Universities are continuing to graduate upwards of 16,000 new teachers every year across the country, despite nearly 90 per cent of teaching graduates failing to secure a job.

According to the Department of Education more than 40,000 teachers are on departmental waiting lists for permanent jobs in NSW, an oversupply expected to last until the end of the decade.

In an effort to curb the oversupply of teachers in NSW, Education Minister Adrian Piccoli is urging the federal government to consider a cap on the number of students enrolling in teaching degrees.

“What we want to do is to take out some of the lower achieving students who go into teaching by setting that high standard,” Piccoli says.

“We want students with an ATAR of at least 70 and higher.”

While the state government can determine entry requirements for teaching degrees, only the federal government has the ability to implement a cap on the number of students allowed to study education at university.

However, despite the state government’s inability to cap numbers, Piccoli is planning to increase the entry score for teaching degrees.

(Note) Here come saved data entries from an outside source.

(** * MongoDB change-stream input plugin: model of [lib/plugin.go]

    The plugin reads a MongoDB collection (an optional full scan followed
    by a change stream), turns every raw record into an event map and
    hands the events, one per [Read] call, to the host pipeline.

    Go values of type [interface{}] are modelled by [value]; Go maps
    [map[string]interface{}] (and [bson.M]) by [gmap string value]; the
    background goroutine by a finite tree of effects ([proc]); the
    unbuffered channel [m.stream] by the rendezvous between the first
    pending [Send] of the goroutine and a [Read] call. *)

From Stdlib Require Import ZArith Floats.SpecFloat.
From stdpp Require Import gmap strings list fin_maps.

Open Scope string_scope.
Open Scope list_scope.
Local Set Warnings "-register-all".

(** ** Dynamically typed values *)

(** What an [interface{}] slot of a decoded BSON document may hold. *)
Inductive value : Type :=
| VNil
| VBool (b : bool)
| VInt (n : Z)
| VDouble (f : spec_float)
| VString (s : string)
| VArray (l : list value)
| VDoc (d : gmap string value).

(** [d[k]] on a Go map: the zero value [nil] when the key is absent. *)
Definition index (d : gmap string value) (k : string) : value :=
  default VNil (d !! k).

(** [v == "lit"] for an interface value [v] and a string constant: true
    only when the dynamic type is string and the contents agree. *)
Definition eq_string_const (v : value) (lit : string) : bool :=
  match v with
  | VString s => bool_decide (s = lit)
  | _ => false
  end.

(** [v.(string)]: the unchecked type assertion; [None] stands for the
    run-time panic. *)
Definition assert_string (v : value) : option string :=
  match v with
  | VString s => Some s
  | _ => None
  end.

(** Go [error] values. *)
Inductive error : Type := Err (msg : string).

(** ** The connector *)

Inductive mongo_Client : Type := MkClient (uri : string).

(** [context.WithCancel] yields a context and its cancel function
    together; [ctx_cancelled] is the state of that context. *)
Record cancel_ctx : Type := { ctx_cancelled : bool }.

Record mongoStreamInput : Type := {
  uri : string;
  database : string;
  collection : string;
  client : option mongo_Client;
  streamSnapshot : bool;
  context : option cancel_ctx   (* [context] and [cancelFunc]; [None] = nil *)
}.

(** [newMongoStreamInput]: the four configuration fields, everything else
    at its zero value. *)
Definition newMongoStreamInput (u d c : string) (snap : bool) : mongoStreamInput :=
  {| uri := u; database := d; collection := c; client := None;
     streamSnapshot := snap; context := None |}.

(** ** Event construction ([processMessage], lines 167-187) *)

Definition mk_event (action : value) (m : mongoStreamInput) (data : value)
  : gmap string value :=
  <["data" := data]>
    (<["collection" := VString (collection m)]>
      (<["database" := VString (database m)]>
        (<["action" := action]> ∅))).

Definition processMessage_event (m : mongoStreamInput) (data : gmap string value)
  : gmap string value :=
  match data !! "operationType" with
  | Some operation =>
      if eq_string_const operation "delete"
      then mk_event operation m (index data "documentKey")
      else mk_event operation m (index data "fullDocument")
  | None => mk_event (VString "insert") m (VDoc data)
  end.

(** ** Effects of the background goroutine *)

(** Calls into the database driver (and the one [fmt.Println]). *)
Inductive driver_call : Type :=
| CallFind | CallPrintln | CallCursorClose | CallWatch | CallStreamClose.

(** A goroutine as a tree of effects: it returns, panics (which aborts the
    process), calls the driver, or offers an event on [m.stream] and
    continues once a reader has taken it. *)
Inductive proc (A : Type) : Type :=
| Ret (a : A)
| Panic (e : error)
| Call (c : driver_call) (k : proc A)
| Send (ev : gmap string value) (k : proc A).
Arguments Ret {A} a.
Arguments Panic {A} e.
Arguments Call {A} c k.
Arguments Send {A} ev k.

Fixpoint proc_bind {A B : Type} (f : A → proc B) (p : proc A) : proc B :=
  match p with
  | Ret a => f a
  | Panic e => Panic e
  | Call c k => Call c (proc_bind f k)
  | Send ev k => Send ev (proc_bind f k)
  end.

Currently the average ATAR to be accepted into a primary school teaching degree is 71. However, from 2015 school leavers will have to score at least 80 per cent in three HSC subjects to be considered for a place in a teaching degree.

Every year 5500 new teachers graduate from NSW universities, however, only 450 are offered jobs in government schools and about 300 obtain jobs in Catholic and independent schools.

The President of the NSW Teachers Federation, Maurie Mulheron, believes the state government’s ‘Great Teaching Inspired Learning’ plan will improve workforce planning and better address shortages in rural areas and western Sydney.

“The plan will help us better regulate the teaching workforce and target areas where teachers are most needed. We need proper incentives for graduates to teach in areas where there are shortages and appropriate restrictions in place to curb the oversupply of teachers in certain subject areas and at the primary school level,” Mulheron says.

However, Mulheron believes universities and the federal government are against better workforce planning.

“Universities enrol without any regard for the workforce. The university is given about $15,000 for every student teacher, it is a financial incentive to keep entry scores low and some universities will let students in on ATARs of less then 60, that is when an oversupply will occur,” Mulheron says.

“vice-chancellor’s have always seen education as a cash cow. Only about $5,000 of the money goes to the education faculty with the rest getting siphoned off into other faculties like law.”

However, Australian Catholic University vice-chancellor Greg Craven says new teachers are increasingly being offered casual or temporary positions which can often equate to full-time work.

”The reason that’s happening is not because universities are producing too many teachers, it’s because employers of teachers obviously find certain cost and flexibility advantages in hiring teachers that way,” Craven says.

While the oversupply of primary school teachers is expected to last until the end of the decade, even if retirements and resignations double, there is still a significant shortage of teachers in rural areas.